We recommended that the board:

  • put quality assurance measures in place to ensure that evidence based assessment templates are completed by relevant staff in full and as intended;
  • ensure that staff involved in conducting out-of-hours and urgent assessments have (and utilise) access to previous clinical records whenever practicable, especially when considerations of risk are involved; and
  • apologise to Mrs C for the failings identified in relation to the second assessment.

 

  • Case ref:
    201202343
  • Date:
    February 2013
  • Body:
    Lanarkshire NHS Board
  • Sector:
    Health
  • Outcome:
    Not upheld, action taken by body to remedy, no recommendations
  • Subject:
    communication; staff attitude; dignity; confidentiality

Summary

Mrs C, who is an advocacy worker, complained to the board on behalf of her client (Mr A), that he had been abused by a member of staff. The police had been contacted but no charges were made due to a lack of witnesses. The member of staff had also contacted the police about being assaulted by Mr A. Mr A was dissatisfied with the board's investigation into his complaint.

Our investigation found that the board had taken Mr A's allegations seriously. They had conducted a thorough investigation and interviewed appropriate staff in order to reach conclusions. We, therefore, did not uphold the complaint that the board failed to adequately investigate Mr A's complaint about being abused by a member of staff.

  • Case ref:
    201202069
  • Date:
    February 2013
  • Body:
    A Dentist in the Lanarkshire NHS Board area
  • Sector:
    Health
  • Outcome:
    Not upheld, no recommendations
  • Subject:
    clinical treatment; diagnosis

Summary

Mr C complained that he was unreasonably charged for a temporary lower denture that he was unable to wear because it did not fit.
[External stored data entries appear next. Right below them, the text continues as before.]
(** X11.  The recursion of [closestRec] is at most [log2 n + 1] calls
    deep on [n] points: that many levels already give its result. *)
Theorem closestRec_depth_logarithmic (Px Py : list Point) :
  exists r, closestRec_fuel (S (Nat.log2 (length Px))) Px Py = Some r /\
            closestRec Px Py = Some r.
Proof.
  destruct (closestRec_fuel_depth (Nat.log2 (length Px)) Px Py) as [r Hr].
  - destruct (Nat.eq_0_gt_0_cases (length Px)) as [E|Hpos].
    + rewrite E; simpl; lia.
    + pose proof (Nat.log2_spec (length Px) Hpos) as [_ H].
      rewrite Nat.pow_succ_r' in H. lia.
  - exists r; split; [exact Hr|].
    unfold closestRec.
    apply (closestRec_fuel_mono (S (Nat.log2 (length Px)))); [exact Hr|].
    apply le_n_S, Nat.log2_le_lin, Nat.le_0_l.
Qed.

(** ** The comparators of the driver *)

Lemma by_x_then_y_true p q :
  by_x_then_y p q = true <->
  Point.x p < Point.x q \/ (Point.x p = Point.x q /\ Point.y p < Point.y q).
Proof.
  unfold by_x_then_y.
  destruct (Reqb (Point.x p) (Point.x q)) eqn:E; simpl.
  - apply Reqb_true in E. rewrite Rltb_true. lra.
  - apply Reqb_false in E. rewrite Rltb_true. lra.
Qed.

Lemma by_y_then_x_true p q :
  by_y_then_x p q = true <->
  Point.y p < Point.y q \/ (Point.y p = Point.y q /\ Point.x p < Point.x q).
Proof.
  unfold by_y_then_x.
  destruct (Reqb (Point.y p) (Point.y q)) eqn:E; simpl.
  - apply Reqb_true in E. rewrite Rltb_true. lra.
  - apply Reqb_false in E. rewrite Rltb_true. lra.
Qed.

Lemma Point_eq_or_apart p q :
  p = q \/ Point.x p <> Point.x q \/ Point.y p <> Point.y q.
Proof.
  destruct p as [px py], q as [qx qy]; simpl.
  destruct (Req_dec_T px qx) as [->|Hx]; [|tauto].
  destruct (Req_dec_T py qy) as [->|Hy]; tauto.
Qed.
He was unhappy about the appearance of his new upper denture and that his dentist refused to make a new denture without charge. Mr C said that he had told his dentist that he liked the appearance of his old denture, and wanted his new upper denture to look the same.

The dental clinic told us that Mr C needed to have five teeth extracted, and they had advised him that his best clinical option was to have new temporary dentures made. Mr C instead opted to have his existing dentures adapted. We found that, as the dentist had warned that this could result in the denture being a poor fit, Mr C had not been charged unreasonably.

In relation to the appearance of Mr C's new denture we found that dentures are provided by the NHS on the basis of clinical rather than cosmetic need. Mr C told us that he had not taken his glasses to these appointments and had simply assumed that the denture would be similar in appearance to his old one. There was no evidence that Mr C had told his dentist clearly at the relevant appointments that he was totally dissatisfied with the appearance or shape of the upper denture. As there was also no evidence that he had clearly told his dentist that he wanted his new denture to look the same as the old one, we did not uphold this complaint. Nor did we find it unreasonable that Mr C's dentist refused to make a new upper denture without charge. We noted that Mr C has the option of seeing a new dentist for a second opinion.